EXERCISE DIRECTIONS: Copy out every line of the records where the string "elements" occurs.

╭─ SOURCE DATA

(** ** [aa_line] on any colour *)

(** X3. [aa_line] completes on four-element colours only.  With fewer
    elements [color[3]] raises before anything is drawn.  With more, the
    glow is accepted (it is cut down to four elements) and the main [d.line]
    call then refuses the colour, so the call raises after one stroke.  On
    [(r, g, b, a)] the segment is stroked twice: first the glow, three pixels
    wider, in [(r, g, b, max(10, a // 4))], then the main line in the colour
    as given; the glow's alpha is at least 10 and at most the larger of 10
    and [a]. *)
Theorem aa_line_behaviour {G : Type} (g : G) (x1 y1 x2 y2 w : Z)
    (color : list Z) :
  ((length color < 4)%nat ->
     Py.index color 3 = None /\
     calls_of (aa_line x1 y1 x2 y2 color w) g = None) /\
  ((4 < length color)%nat ->
     (exists a,
        Py.index color 3 = Some a /\
        accepts_inks (Line [(x1, y1); (x2, y2)]
                           (firstn 3 color ++ [Z.max 10 (a / 4)]) (w + 3))
        = true) /\
     accepts_inks (Line [(x1, y1); (x2, y2)] color w) = false /\
     calls_of (aa_line x1 y1 x2 y2 color w) g = None) /\
  (forall r gr b a, color = [r; gr; b; a] ->
     calls_of (aa_line x1 y1 x2 y2 color w) g
     = Some [Line [(x1, y1); (x2, y2)] [r; gr; b; Z.max 10 (a / 4)] (w + 3);
             Line [(x1, y1); (x2, y2)] [r; gr; b; a] w] /\
     10 <= Z.max 10 (a / 4) <= Z.max 10 a).
Proof.
  split; [|split].
  - intros Hlen.
    assert (Hidx : Py.index color 3 = None)
      by (change 3 with (Z.of_nat 3); apply index_past_end; lia).
    split; [exact Hidx|].
    unfold calls_of, aa_line, bind, lift. now rewrite Hidx.
  - intros Hlen.
    assert (Hidx : Py.index color 3 = nth_error color 3)
      by (change 3 with (Z.of_nat 3); apply index_of_nat; lia).
    destruct color as [|c0 [|c1 [|c2 [|c3 [|c4 rest]]]]];
      cbn [length] in Hlen; try lia.
    cbn [nth_error] in Hidx.
    split; [exists c3; split; [exact Hidx|reflexivity]|].
    split; [reflexivity|].
    unfold calls_of, aa_line, bind, lift. rewrite Hidx. reflexivity.
  - intros r gr b a ->. split; [reflexivity|].
    Z.to_euclidean_division_equations; lia.
Qed.

Lemma aa_line_behaviour_witness :
  calls_of (aa_line 0 0 8 6 [212; 168; 83] 2) tt = None /\
  calls_of (aa_line 0 0 8 6 [212; 168; 83; 200; 9] 2) tt = None /\
  calls_of (aa_line 0 0 8 6 [212; 168; 83; 200] 2) tt
  = Some [Line [(0, 0); (8, 6)] [212; 168; 83; 50] 5;
          Line [(0, 0); (8, 6)] [212; 168; 83; 200] 2].
Proof.
  destruct (aa_line_behaviour tt 0 0 8 6 2 [212; 168; 83]) as (Hshort & _).
  destruct (aa_line_behaviour tt 0 0 8 6 2 [212; 168; 83; 200; 9])
    as (_ & Hlong & _).
  destruct (aa_line_behaviour tt 0 0 8 6 2 [212; 168; 83; 200])
    as (_ & _ & Hfour).
  split; [apply Hshort; cbn; lia|].
  split; [apply Hlong; cbn; lia|].
  exact (proj1 (Hfour 212 168 83 200 eq_refl)).
Defined.

(** ** The whole tier table *)

Lemma draw_node_tier {G : Type} (g : G) (i nx ny : Z) :
  calls_of (draw_node i nx ny) g = Some (tier_calls (node_tier i) nx ny).
Proof.
  unfold draw_node, node_tier.
  destruct (i =? 0); [reflexivity|].
  destruct (i <=? 3); [reflexivity|].
  destruct (i <=? 7); [reflexivity|].
  destruct (i <=? 12); reflexivity.
Qed.

Lemma node_tier_antitone (i j : Z) :
  0 <= i <= j -> tier_le (node_tier j) (node_tier i).
Proof.
  intros Hij. unfold node_tier.
  destruct (Z.eqb_spec i 0), (Z.eqb_spec j 0),
    (Z.leb_spec i 3), (Z.leb_spec j 3), (Z.leb_spec i 7), (Z.leb_spec j 7),
    (Z.leb_spec i 12), (Z.leb_spec j 12);
    try lia; unfold tier_le; cbn; lia.
Qed.

(** X4. For every index the node loop draws the three circles of one row of
    the tier table, centred on the node, with the highlight inside the core
    inside the glow; and along the node list nothing grows: for
    [0 <= i <= j] each of the five entries of the row of [j] is at most the
    one of the row of [i]. *)
Theorem node_tiers_shrink {G : Type} (g : G) (i j nx ny : Z)
    (Hij : 0 <= i <= j) :
  calls_of (draw_node i nx ny) g = Some (tier_calls (node_tier i) nx ny) /\
  calls_of (draw_node j nx ny) g = Some (tier_calls (node_tier j) nx ny) /\
  tier_le (node_tier j) (node_tier i) /\
  0 < highlight_radius (node_tier i) < core_radius (node_tier i) /\
  core_radius (node_tier i) < glow_radius (node_tier i) /\
  glow_alpha (node_tier i) < core_alpha (node_tier i).
Proof.
  split; [apply draw_node_tier|]. split; [apply draw_node_tier|].
  split; [now apply node_tier_antitone|].
  unfold node_tier.
  destruct (i =? 0); [cbn; lia|].
  destruct (i <=? 3); [cbn; lia|].
  destruct (i <=? 7); [cbn; lia|].
  destruct (i <=? 12); cbn; lia.
Qed.

Lemma node_tiers_shrink_witness :
  calls_of (draw_node 5 487 612) tt = Some (tier_calls tier_2 487 612) /\
  calls_of (draw_node 9 457 662) tt = Some (tier_calls tier_3 457 662) /\
  tier_le tier_3 tier_2.
Proof.
  assert (H : 0 <= 5 <= 9) by lia.
  destruct (node_tiers_shrink tt 5 9 487 612 H) as (H5 & _ & Hle & _).
  destruct (node_tiers_shrink tt 9 9 457 662 ltac:(lia)) as (H9 & _).
  split; [exact H5|]. split; [exact H9|exact Hle].
Defined.

(** ** Which layers use the generator *)

Section BlindnessFacts.

Context {G : Type}.

Lemma rng_blind_ret {A : Type} (a : A) : rng_blind (ret (G:=G) a).
Proof.
  exists (Some (a, [])). intros g cs. unfold ret. now rewrite app_nil_r.
Qed.

Lemma rng_blind_lift {A : Type} (o : option A) : rng_blind (lift (G:=G) o).
Proof.
  destruct o as [a|].
  - exists (Some (a, [])). intros g cs. cbn. now rewrite app_nil_r.
  - exists None. intros g cs. reflexivity.
Qed.

Lemma rng_blind_emit (op : draw_op) : rng_blind (emit (G:=G) op).
Proof.
  destruct (accepts_inks op) eqn:Hink.
  - exists (Some (tt, [op])). intros g cs. unfold emit. now rewrite Hink.
  - exists None. intros g cs. unfold emit. now rewrite Hink.
Qed.

Lemma rng_blind_bind {A B : Type} (m : M G A) (k : A -> M G B) :
  rng_blind m -> (forall a, rng_blind (k a)) -> rng_blind (bind m k).
Proof.
  intros [[[a more]|] Hm] Hk.
  - destruct (Hk a) as [[[b more']|] Hka].
    + exists (Some (b, more ++ more')). intros g cs. unfold bind.
      rewrite Hm, Hka. now rewrite app_assoc.
    + exists None. intros g cs. unfold bind. now rewrite Hm, Hka.
  - exists None. intros g cs. unfold bind. now rewrite Hm.
Qed.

╰─

RESPONSE:
    elements [color[3]] raises before anything is drawn.  With more, the
    glow is accepted (it is cut down to four elements) and the main [d.line]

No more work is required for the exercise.